简体   繁体   English

Web 用Python BS刮

[英]Web Scraping with Python BS

Trying to scrape some weather data off of Weather Underground.试图从 Weather Underground 中抓取一些天气数据。 I haven't had any difficulty getting the data of interest until I came to getting the day/date, hi/lo temps, and forecast (ie. "Partly Cloudy").在获取日期/日期、高/低温度和预报(即“部分多云”)之前,我没有遇到任何困难获取感兴趣的数据。 Each is in a div without a class.每个都在一个没有 class 的 div 中。 The parent, of each, is a div with a class="obs-date" (see image below)每个的父级是一个带有 class="obs-date" 的 div(见下图)
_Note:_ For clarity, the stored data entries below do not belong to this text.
(** * Template-library modal layout (library-layout.js)

    A shallow embedding of
    [assets/dev/js/editor/components/template-library/views/library-layout.js]:
    the action-button resolution of a template row and the screen
    transitions of the template-library modal over its four regions,
    followed by the stability wait [isUiStable] of
    [tests/playwright/pages/editor-page.ts]. *)

From stdpp Require Import gmap strings list.
From Stdlib Require Import ZArith Lia.

Open Scope string_scope.
Open Scope Z_scope.
Open Scope list_scope.

(** ** JavaScript values that reach this file *)

Inductive JsVal : Type :=
| JUndefined
| JNull
| JBool (b : bool)
| JNum (z : Z)
| JStr (s : string).

(** A plain options object [{ key: value, ... }]. *)
Abbreviation JsObject := (gmap string JsVal).

(** A Backbone model: [model.get( name )] reads an attribute and yields
    [undefined] when the attribute is absent. *)
Record Model : Type := { attributes : JsObject }.

Definition Model_get (m : Model) (name : string) : JsVal :=
  default JUndefined (attributes m !! name).

(** The template metadata handed to [getTemplateActionButton].  The access
    level is the tier number supplied by the template data source; the other
    fields of the row are kept for the filters, which receive the whole
    record. *)
Record TemplateData : Type := {
  accessLevel : Z;
  otherFields : JsObject
}.

(** The payload given to the renderer: [{ buttonText: ... }]. *)
Record RenderData : Type := { buttonText : JsVal }.

(** ** The filter registry ([elementor.hooks]) *)

(** A filter callback for the action-button hook: it receives the current
    identifier and the template metadata and returns an identifier. *)
Definition Filter : Type := string -> TemplateData -> string.

Abbreviation Hooks := (gmap string (list Filter)).

(** Modelled from the spec: [elementor.hooks.applyFilters], whose code is not
    in this file's module.  A named, ordered chain of filters is applied to the
    value, each filter seeing the value returned by the previous one together
    with the context argument; a name with no registered filter returns the
    value as it is. *)
Definition applyFilters (hooks : Hooks) (name : string) (value : string)
    (templateData : TemplateData) : string :=
  fold_left (fun v (f : Filter) => f v templateData)
            (default [] (hooks !! name)) value.

Definition action_button_hook : string :=
  "elementor/editor/template-library/template/action-button".

(** ** Views and regions *)

Inductive RegionName : Type := LogoArea | Tools | MenuArea | ModalContent.

(** What [$e.run( command, args )] is asked to run. *)
Record CommandCall : Type := {
  command : string;
  commandArgs : list (string * JsVal)
}.

Record LogoOptions : Type := {
  title : string;
  click : CommandCall
}.

(** The view classes this layout instantiates, each with the options its
    constructor is given. *)
Inductive ViewKind : Type :=
| TemplateLibraryHeaderActionsView
| TemplateLibraryHeaderMenuView
| TemplateLibraryHeaderPreviewView (model : Model)
| TemplateLibraryHeaderBackView
| TemplateLibraryCollectionView (collection : list Model)
| TemplateLibrarySaveTemplateView (model : Model)
| TemplateLibraryImportView
| TemplateLibraryConnectView (args : JsObject)
| TemplateLibraryPreviewView (url : JsVal)
| LogoView (options : LogoOptions).

(** A view instance: [new K( options )] yields an object of its own, told
    apart from every other instance by its [cid]. *)
Record View : Type := { cid : nat; kind : ViewKind }.

Module Region.

(** Modelled from the spec: the region class ([show], [reset]) comes from
    the view framework and is not part of this file's module.  A region
    holds zero or one occupant. *)
Record t : Type := { currentView : option View }.

Definition empty : t := {| currentView := None |}.

(** The occupant as a list: the views a [show] or [reset] releases. *)
Definition occupants (r : t) : list View :=
  match currentView r with
  | Some old => [old]
  | None => []
  end.

(** Modelled from the spec: [show(view)] destroys the current occupant if
    present and installs [view]; it has no failure path.  The second
    component lists the views released by the call. *)
Definition show (view : View) (r : t) : t * list View :=
  ({| currentView := Some view |}, occupants r).

(** Modelled from the spec: [reset()] destroys the current occupant if
    present and leaves the region empty. *)
Definition reset (r : t) : t * list View :=
  (empty, occupants r).

(** A sequence of [show] calls, in order, with the releases they cause. *)
Fixpoint show_all (views : list View) (r : t) : t * list View :=
  match views with
  | [] => (r, [])
  | v :: rest =>
      let '(r1, released1) := show v r in
      let '(r2, released2) := show_all rest r1 in
      (r2, released1 ++ released2)
  end.

End Region.

(** ** The modal and its transitions *)

(** The modal: the three header regions reached through [getHeaderView()],
    the content region [modalContent], and the counter from which new view
    instances draw their [cid]. *)
Record Modal : Type := {
  logoArea : Region.t;
  tools : Region.t;
  menuArea : Region.t;
  modalContent : Region.t;
  next_cid : nat
}.

Definition region_of (name : RegionName) (m : Modal) : Region.t :=
  match name with
  | LogoArea => logoArea m
  | Tools => tools m
  | MenuArea => menuArea m
  | ModalContent => modalContent m
  end.
(** [f"{n}"] for [n >= 0]: a non-empty run of digits that reads back as
    [n]. *)
Lemma str_of_int_nonneg n :
  0 <= n ->
  all is_digit (str_of_int n) = true /\ str_of_int n <> EmptyString /\
  int_of_digits (str_of_int n) = n.
Proof.
  intros Hn. unfold str_of_int. destruct n as [|p|p]; [| |lia].
  - repeat split; discriminate.
  - simpl. pose proof (DecimalPos.Unsigned.to_uint_nonnil p) as Hnil.
    assert (E : NilZero.string_of_uint (Pos.to_uint p)
                = NilEmpty.string_of_uint (Pos.to_uint p)).
    { unfold NilZero.string_of_uint. destruct (Pos.to_uint p); congruence. }
    rewrite E. split; [apply uint_digits|]. split; [now apply uint_nonempty|].
    unfold int_of_digits. rewrite int_from_uint, uval_of_uint.
    now rewrite DecimalPos.Unsigned.of_to.
Qed.

(** [f"{n}"] for [n < 0] starts with the sign. *)
Lemma str_of_int_neg n : n < 0 -> exists s, str_of_int n = String "-" s.
Proof.
  intros Hn. unfold str_of_int. destruct n as [|p|p]; try lia.
  simpl. eauto.
Qed.

End DecimalFacts.

(** ** The guard of [get_stats] ([utils.has_special_chars]) *)

Lemma match_alnum_iff s :
  Re.match_alnum s = true <->
  exists t, Str.all Re.is_alnum t = true /\
            (s = t \/ s = t +:+ String "010" EmptyString).
Proof.
  induction s as [|c s IH]; simpl.
  - split; [|reflexivity]. intros _. exists EmptyString. auto.
  - destruct (Re.is_alnum c) eqn:Hc.
    + rewrite IH. split.
      * intros (t & Ht & Hs). exists (String c t). simpl. rewrite Hc, Ht.
        split; [reflexivity|]. destruct Hs as [->| ->]; auto.
      * intros (t & Ht & Hs). destruct t as [|c' t]; simpl in *.
        -- destruct Hs as [Hs|Hs]; [discriminate|].
           injection Hs as -> ->. discriminate Hc.
        -- apply andb_true_iff in Ht as [_ Ht]. exists t. split; [exact Ht|].
           destruct Hs as [Hs|Hs]; injection Hs as _ ->; auto.
    + rewrite andb_true_iff, String.eqb_eq. split.
      * intros [E ->]. apply Ascii.eqb_eq in E. subst c.
        exists EmptyString. auto.
      * intros (t & Ht & Hs). destruct t as [|c' t]; simpl in *.
        -- destruct Hs as [Hs|Hs]; [discriminate|]. injection Hs as -> ->. auto.
        -- apply andb_true_iff in Ht as [Hc' _].
           destruct Hs as [Hs|Hs]; injection Hs as -> _; congruence.
Qed.

(** X1: a text passes the guard exactly when it is made of ASCII letters
    and digits only, or of such a text followed by one newline. *)
Theorem has_special_chars_text s :
  has_special_chars (AStr s) = false <->
  exists t, Str.all Re.is_alnum t = true /\
            (s = t \/ s = t +:+ String "010" EmptyString).
Proof.
  unfold has_special_chars. simpl. rewrite negb_false_iff. apply match_alnum_iff.
Qed.

Lemma has_special_chars_text_witness :
  has_special_chars (AStr ("gsw" +:+ String "010" EmptyString)) = false.
Proof.
  apply (proj2 (has_special_chars_text ("gsw" +:+ String "010" EmptyString))).
  exists "gsw". split; [reflexivity | now right].
Defined.

Lemma digits_alnum s : Str.all Str.is_digit s = true -> Str.all Re.is_alnum s = true.
Proof.
  induction s as [|c s IH]; simpl; [reflexivity|].
  intros H. apply andb_true_iff in H as [Hc Hs]. rewrite IH by exact Hs.
  rewrite andb_true_r. unfold Str.is_digit in Hc. unfold Re.is_alnum.
  now rewrite Hc.
Qed.

(** X2: a number passes the guard exactly when it is not negative: the
    sign of [str(n)] is a special character. *)
Theorem has_special_chars_number n :
  has_special_chars (AnInt n) = true <-> n < 0.
Proof.
  unfold has_special_chars. simpl. rewrite negb_true_iff. split.
  - intros H. destruct (Z.lt_ge_cases n 0) as [Hn|Hn]; [exact Hn|].
    destruct (DecimalFacts.str_of_int_nonneg n Hn) as (Hd & _ & _).
    assert (Hm : Re.match_alnum (Str.str_of_int n) = true).
    { apply match_alnum_iff. exists (Str.str_of_int n). split; [|now left].
      now apply digits_alnum. }
    congruence.
  - intros Hn. destruct (DecimalFacts.str_of_int_neg n Hn) as [s ->]. reflexivity.
Qed.

Lemma has_special_chars_number_witness : has_special_chars (AnInt (-5)) = true.
Proof. apply (proj2 (has_special_chars_number (-5))). lia. Defined.

(** ** Years ([utils.years_to_list]) *)

(** Every run the scanner returns is a non-empty run of digits. *)
Lemma digit_runs_digits s rs :
  digit_runs s rs ->
  Forall (fun r => Str.all Str.is_digit r = true /\ r <> EmptyString) rs.
Proof. induction 1; constructor; auto. Qed.

Lemma int_from_nonneg s : forall acc,
  0 <= acc -> Str.all Str.is_digit s = true -> 0 <= Str.int_from acc s.
Proof.
  induction s as [|c s IH]; intros acc Hacc Hs; simpl; [exact Hacc|].
  simpl in Hs. apply andb_true_iff in Hs as [Hc Hs]. apply IH; [|exact Hs].
  unfold Str.is_digit in Hc. apply andb_true_iff in Hc as [Hc _].
  apply N.leb_le in Hc. unfold Str.digit_value. lia.
Qed.

(** X3: [years_to_list] returns one number for every run of digits of the
    text, none of them negative (a hyphen separates, it is never a
    sign), and no number exactly when the text has no digit. *)
Theorem years_to_list_shape years :
  (forall runs, digit_runs years runs -> years_to_list years = Str.int_of_digits <$> runs) /\
  Forall (fun year => 0 <= year) (years_to_list years) /\
  (years_to_list years = [] <-> no_digit years).
Proof.
  split; [|split].
  - intros runs Hruns. apply findall_digits_runs in Hruns. now subst runs.
  - unfold years_to_list.
    pose proof (digit_runs_digits years _ (proj2 (findall_digits_runs years _) eq_refl)) as H.
    induction H as [|r rs [Hr _] _ IH]; [constructor|].
    rewrite fmap_cons. constructor; [|exact IH].
    apply int_from_nonneg; [lia | exact Hr].
  - unfold years_to_list. rewrite <- TextFacts.findall_digits_nil.
    destruct (Str.findall_digits years); simpl; split; congruence.
Qed.

Lemma years_to_list_shape_witness :
  years_to_list "2012-2016" = Str.int_of_digits <$> ["2012"; "2016"].
Proof.
  apply (proj1 (years_to_list_shape "2012-2016")).
  apply (runs_next EmptyString "2012" "-2016"); try reflexivity; [discriminate|].
  apply (runs_next "-" "2016" EmptyString); try reflexivity; [discriminate|].
  now constructor.
Defined.

(** One run of digits is one year; two runs with a digit-free text
    between them are two. *)
Lemma years_to_list_run s :
  Str.all Str.is_digit s = true -> s <> EmptyString ->
  years_to_list s = [Str.int_of_digits s].
Proof.
  intros Hs Hne. unfold years_to_list, Str.findall_digits.
  rewrite <- (append_empty_r s) at 1. rewrite TextFacts.findall_run by exact Hs.
  simpl. now destruct s; [congruence|].
Qed.

Lemma years_to_list_two_runs s1 sep s2 :
  Str.all Str.is_digit s1 = true -> s1 <> EmptyString ->
  sep <> EmptyString -> no_digit sep ->
  Str.all Str.is_digit s2 = true -> s2 <> EmptyString ->
  years_to_list (s1 +:+ sep +:+ s2) = [Str.int_of_digits s1; Str.int_of_digits s2].
Proof.
  intros H1 N1 Hsep Hnd H2 N2.
  unfold years_to_list, Str.findall_digits.
  rewrite TextFacts.findall_run by exact H1. simpl.
  destruct sep as [|c sep]; [congruence|].
  unfold no_digit in Hnd. simpl in Hnd. apply andb_true_iff in Hnd as [Hc Hnd].
  apply negb_true_iff in Hc. simpl. rewrite Hc.
  rewrite TextFacts.findall_skip by exact Hnd.
  change (Str.findall_from EmptyString s2) with (Str.findall_digits s2).
  destruct s1; [congruence|]. simpl. f_equal.
  exact (years_to_list_run s2 H2 N2).
Qed.
Definition onPeerConnect (peerData : PeerInfo) : async unit :=
  this <- get ;;
  let peerData :=
    if lan this then removePublicAddresses peerData
    else removePrivateAddresses peerData in
  if (List.length (multiaddrs peerData) =? 0)%nat then
    return_
  else
    try_catch
      (await (routingTable_add_ (id peerData)) (routingTable_add (id peerData)))
      (fun err => ret tt).

(** Is this DHT running. *)
Definition isStarted (this : KadDHT) : bool := running this.

(** If 'server' this node will respond to DHT queries, if 'client' this
    node will not. *)
Definition getMode : async Mode :=
  this <- get ;;
  ret (if clientMode this then client else server).

Definition setMode (mode : Mode) : async unit :=
  this <- get ;;
  registrar <- lift (getRegistrar (components this)) ;;
  await (unhandle_ (protocol this)) (unhandle registrar (protocol this)) ;;
  match mode with
  | client =>
      this <- get ;;
      put (set_clientMode this true)
  | server =>
      this <- get ;;
      put (set_clientMode this false) ;;
      registrar <- lift (getRegistrar (components this)) ;;
      await (handle_ (protocol this) rpc_onIncomingStream)
            (handle registrar (protocol this) rpc_onIncomingStream)
  end.

End Methods.

End KadDHT.

(* ================================================================== *)
(** * Ping arbitration of the routing table *)
(* ================================================================== *)

Module RoutingTable.
Import JS Libp2p.
Local Open Scope js_scope.

(** Modelled from the spec: [routing-table/index.js] is absent (only
    its tests are present).  Contacts, buckets and the eviction policy
    follow the data model and the "ping arbitration" steps of the
    specification; [kb], [pingQueue] and [_onPing] are the names the
    tests use.  Splitting of buckets and the coalescing of concurrent
    arbitrations are not part of this model. *)
Record Contact : Type := mkContact {
  id : Uint8Array;         (* routing key *)
  peer : PeerId;
  lastResponded : nat      (* liveness marker *)
}.

(** Modelled from the spec: a bucket of [routing-table/index.js]
    (absent), an ordered list of contacts, oldest first. *)
Definition Bucket : Type := list Contact.

(** Modelled from the spec: a job of the ping queue of
    [routing-table/index.js] (absent): the old peers of the full bucket
    and the peer to insert. *)
Record PingJob : Type := mkPingJob {
  oldContacts : list Contact;
  newContact : Contact
}.

(** Modelled from the spec: the fields of the [RoutingTable] of
    [routing-table/index.js] (absent) that the arbitration uses. *)
Record RoutingTable : Type := mkRoutingTable {
  kBucketSize : nat;
  protocol : string;
  pingTimeout : AbortSignal;
  components : Components;
  kb : list Bucket;
  pingQueue : list PingJob
}.

Definition set_kb (this : RoutingTable) (buckets : list Bucket) : RoutingTable :=
  {| kBucketSize := kBucketSize this; protocol := protocol this;
     pingTimeout := pingTimeout this; components := components this;
     kb := buckets; pingQueue := pingQueue this |}.

Definition set_pingQueue (this : RoutingTable) (q : list PingJob) : RoutingTable :=
  {| kBucketSize := kBucketSize this; protocol := protocol this;
     pingTimeout := pingTimeout this; components := components this;
     kb := kb this; pingQueue := q |}.

Definition bytes_eq_dec : forall a b : Uint8Array, {a = b} + {a <> b} :=
  list_eq_dec byte_eq_dec.

Definition same_id (a b : Uint8Array) : bool :=
  if bytes_eq_dec a b then true else false.

(** Modelled from the spec: [kb.get(id)] of the absent
    [routing-table/index.js], the contact with that routing key, if any. *)
Definition kb_get (this : RoutingTable) (i : Uint8Array) : option Contact :=
  find (fun c => same_id i (id c)) (List.concat (kb this)).

Definition holds (i : Uint8Array) (b : Bucket) : bool :=
  existsb (fun c => same_id i (id c)) b.

Definition evict (i : Uint8Array) (b : Bucket) : Bucket :=
  filter (fun c => negb (same_id i (id c))) b.

(** Modelled from the spec: step 3 of the arbitration of the absent
    [routing-table/index.js].  The old peer responded: it is marked fresh
    and moved to newest. *)
Definition refresh (now : nat) (old : Contact) (b : Bucket) : Bucket :=
  if holds (id old) b then
    evict (id old) b ++ [{| id := id old; peer := peer old; lastResponded := now |}]
  else b.

(** Modelled from the spec: step 4 of the arbitration of the absent
    [routing-table/index.js].  The old peer did not respond: it is
    evicted and the new peer takes its place. *)
Definition replace (old new : Contact) (b : Bucket) : Bucket :=
  if holds (id old) b then evict (id old) b ++ [new] else b.

Definition async (A : Type) : Type := js RoutingTable unit Network.Io A.

(** Modelled from the spec: the liveness probe of the absent
    [routing-table/index.js]: open the DHT protocol stream, write
    nothing, close it. *)
Definition ping (this : RoutingTable) (c : Contact) : async bool :=
  try_catch
    (connectionManager <- lift (getConnectionManager (components this)) ;;
     connection <- await (Network.openConnection_ (peer c))
                         (openConnection connectionManager (peer c)
                            {| signal := Some (pingTimeout this) |}) ;;
     stream <- await (Network.newStream_ (protocol this)
                        (Network.opened_id (newStream connection (protocol this))))
                     (newStream connection (protocol this)) ;;
     call (Network.close_ (stream_id stream)) ;;
     ret true)
    (fun err => ret false).

(** Modelled from the spec: the arbitration job of the absent
    [routing-table/index.js]: ping the oldest candidate and settle. *)
Definition arbitrate (now : nat) (job : PingJob) : async unit :=
  match oldContacts job with
  | [] => ret tt
  | oldest :: _ =>
      this <- get ;;
      responded <- ping this oldest ;;
      this <- get ;;
      if responded : bool then
        put (set_kb this (map (refresh now oldest) (kb this)))
      else
        put (set_kb this (map (replace oldest (newContact job)) (kb this)))
  end.

(** Modelled from the spec: [_onPing] of the absent
    [routing-table/index.js] enqueues an arbitration job on the ping queue
    (first in, first out). *)
Definition _onPing (this : RoutingTable)
  (oldContacts : list Contact) (newContact : Contact) : RoutingTable :=
  set_pingQueue this
    (pingQueue this ++ [{| oldContacts := oldContacts; newContact := newContact |}]).

(** Modelled from the spec: the worker of the ping queue of the absent
    [routing-table/index.js] takes the next job and runs it. *)
Definition runNext (now : nat) : async unit :=
  this <- get ;;
  match pingQueue this with
  | [] => ret tt
  | job :: rest =>
      put (set_pingQueue this rest) ;;
      arbitrate now job
  end.

(** Whether opening the DHT protocol stream to a contact succeeds. *)
Definition responds (this : RoutingTable) (c : Contact) : bool :=
  match getConnectionManager (components this) with
  | Resolved connectionManager =>
      match openConnection connectionManager (peer c)
              {| signal := Some (pingTimeout this) |} with
      | Resolved connection =>
          match newStream connection (protocol this) with
          | Resolved _ => true
          | Rejected _ => false
          end
      | Rejected _ => false
      end
  | Rejected _ => false
  end.

End RoutingTable.

(* ================================================================== *)
(** * Concrete peers, streams and hosts *)
(* ================================================================== *)

Module Examples.
Import JS Libp2p Message QueryEvents.

Definition PROTOCOL : string := "/ipfs/kad/1.0.0".

Definition remote : PeerId := "QmYobx1VAHP7Mi88LcDvLeQoWcc1Aa2rynYHpdEPBqHZi5".

Definition peerA : PeerInfo :=
  {| id := "QmYobx1VAHP7Mi88LcDvLeQoWcc1Aa2rynYHpdEPBqHZi6";
     multiaddrs := ["/ip4/8.8.8.8/tcp/4001"; "/ip4/192.168.1.7/tcp/4001"];
     protocols := [] |}.

Definition peerB : PeerInfo :=
  {| id := "QmPrivateOnly";
     multiaddrs := ["/ip4/192.168.1.9/tcp/4001"];
     protocols := [] |}.

(** A FIND_NODE request, and an answer that names [peerA] both as a
    closer peer and as a provider. *)
Definition request : Message :=
  {| type := FIND_NODE; key := [x01; x02]; record := None;
     closerPeers := []; providerPeers := [] |}.

Definition response : Message :=
  {| type := FIND_NODE; key := [x01; x02]; record := None;
     closerPeers := [peerA]; providerPeers := [peerA] |}.

(** A toy codec: a request is encoded as its key, a frame of one byte
    decodes to [response], anything else is malformed. *)
Definition serialize (m : Message) : Uint8Array := key m.

Definition deserialize (buf : Uint8Array) : settled Message :=
  match buf with
  | [_] => Resolved response
  | _ => Rejected (newError "malformed message")
  end.

(** Length-prefixed framing of messages shorter than 128 bytes, whose
    varint length is a single byte; on the way back each chunk holds
    one whole frame. *)
Definition lp_encode (msg : Uint8Array) : Uint8Array :=
  match Byte.of_nat (List.length msg) with
  | Some len => len :: msg
  | None => msg
  end.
[WxUn HTML image][1] [WxUn HTML 图像][1]

Attempted code below with other options commented out.下面尝试的代码带有注释掉的其他选项。 Each returns an empty list.每个返回一个空列表。

def get_wx(city, state):
    city=city.lower()
    state=state.lower()
    
    # get current conditions; 'weather' in url
    current_dict = get_current(city, state)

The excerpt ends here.